Risk and the perception of risk are two different things.
Until we believe this fact, we are trapped in a cycle of small thinking. We are right where the mavens of Wall Street want us to be, a mass of sheeple fearful about investing outside the box, content to invest in mutual funds along with everyone else.
“There is no competition outside the masses. Strive to be outside the competition.”
Wall Street wants us to believe they are the wise wizards running everything exactly as it should be. They’ll take good care of themselves…uh…I mean us, if we let them.
The Fed continues to print Trillions of dollars. Hyperinflation is a serious possibility given all the money being created out of thin air. What does that mean for you and your investments?

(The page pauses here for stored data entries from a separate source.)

(** One iteration of the loop of [loadVoxelMeshBuffers], for one mesh
    definition of the chunk. The geometry written into the vertex and
    attribute buffers is not tracked. *)
Definition loadVoxelMeshBuffer (K : Constants) (chunk : VoxelChunk)
  (st : RenderChunk.t * World) (meshDefIndex : nat) : RenderChunk.t * World :=
  let (renderChunk, w) := st in
  let voxelMeshDefID := Z.of_nat meshDefIndex in
  let voxelMeshDef := getMeshDef chunk voxelMeshDefID in
  let d0 := RenderVoxelMeshDefinition.default in
  if meshIsEmpty voxelMeshDef
  then (registerMeshDefinition voxelMeshDefID d0 renderChunk, w)
  else
    let vertexCount := rendererVertexCount voxelMeshDef in
    match tryCreateVertexBuffer vertexCount (POSITION_COMPONENTS_PER_VERTEX K) (renderer w) with
    | (None, r) =>
        (renderChunk,
         DebugLogError "Couldn't create vertex buffer for voxel mesh." (withRenderer r w))
    | (Some vertexBufferID, r) =>
        let d1 := RenderVoxelMeshDefinition.mk vertexBufferID (-1) (-1)
                    (RenderVoxelMeshDefinition.opaqueIndexBufferIDs d0) 0 (-1) in
        match tryCreateAttributeBuffer vertexCount (NORMAL_COMPONENTS_PER_VERTEX K) r with
        | (None, r1) =>
            let w1 := DebugLogError "Couldn't create normal attribute buffer for voxel mesh."
                        (withRenderer r1 w) in
            (renderChunk,
             withRenderer (snd (RenderVoxelMeshDefinition.freeBuffers d1 (renderer w1))) w1)
        | (Some normalBufferID, r1) =>
            let d2 := RenderVoxelMeshDefinition.mk vertexBufferID normalBufferID (-1)
                        (RenderVoxelMeshDefinition.opaqueIndexBufferIDs d0) 0 (-1) in
            match tryCreateAttributeBuffer vertexCount (TEX_COORDS_PER_VERTEX K) r1 with
            | (None, r2) =>
                let w1 := DebugLogError
                            "Couldn't create tex coord attribute buffer for voxel mesh."
                            (withRenderer r2 w) in
                (renderChunk,
                 withRenderer (snd (RenderVoxelMeshDefinition.freeBuffers d2 (renderer w1))) w1)
            | (Some texCoordBufferID, r2) =>
                let d3 := RenderVoxelMeshDefinition.mk vertexBufferID normalBufferID
                            texCoordBufferID
                            (RenderVoxelMeshDefinition.opaqueIndexBufferIDs d0) 0 (-1) in
                let opaqueIndexBufferCount := length (opaqueIndices voxelMeshDef) in
                let (d4, w4) :=
                  fold_left (createOpaqueIndexBuffer voxelMeshDef)
                    (seq 0 opaqueIndexBufferCount) (d3, withRenderer r2 w) in
                let hasAlphaTestedIndexBuffer := alphaTestedIndicesListCount voxelMeshDef >? 0 in
                if hasAlphaTestedIndexBuffer then
                  let alphaTestedIndexCount := Z.of_nat (length (alphaTestedIndices voxelMeshDef)) in
                  match tryCreateIndexBuffer alphaTestedIndexCount (renderer w4) with
                  | (None, r5) =>
                      let w5 := DebugLogError
                                  "Couldn't create alpha-tested index buffer for voxel mesh."
                                  (withRenderer r5 w4) in
                      (renderChunk,
                       withRenderer
                         (snd (RenderVoxelMeshDefinition.freeBuffers d4 (renderer w5))) w5)
                  | (Some alphaTestedIndexBufferID, r5) =>
                      let d5 := RenderVoxelMeshDefinition.mk
                                  (RenderVoxelMeshDefinition.vertexBufferID d4)
                                  (RenderVoxelMeshDefinition.normalBufferID d4)
                                  (RenderVoxelMeshDefinition.texCoordBufferID d4)
                                  (RenderVoxelMeshDefinition.opaqueIndexBufferIDs d4)
                                  (RenderVoxelMeshDefinition.opaqueIndexBufferIdCount d4)
                                  alphaTestedIndexBufferID in
                      (registerMeshDefinition voxelMeshDefID d5 renderChunk,
                       withRenderer
                         (populateIndexBuffer alphaTestedIndexBufferID
                            (alphaTestedIndices voxelMeshDef) r5) w4)
                  end
                else (registerMeshDefinition voxelMeshDefID d4 renderChunk, w4)
            end
        end
    end.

I really hope the market keeps soaring. It would be great to see our 401(k)s turn into 1604(k)s, or even 3208(k)s, in the next decade or two. But there will soon be powerful pressure fighting this upward surge. It’s the basic principle contained in the Law of Supply and Demand.
Supply and demand are the foundation of this article as we examine an important question. Who will buy all the stocks in the markets when the Boomers cash out to fund their retirement dreams?
First, consider this: Why are the markets moving higher? Where is all this money flooding the markets coming from? Can this go on forever? Then consider this: What will happen when the Boomers sell off $30T in assets in a short period of time? Are there enough buyers for all those sellers?
Later we’ll circle back and explore how you can get off this merry-go-round and invest outside the masses. We’ll look at how you can hedge this possible crash in the market if and when the laws of supply and demand actually function. For now, let’s start with why the markets are moving higher and where the money is coming from.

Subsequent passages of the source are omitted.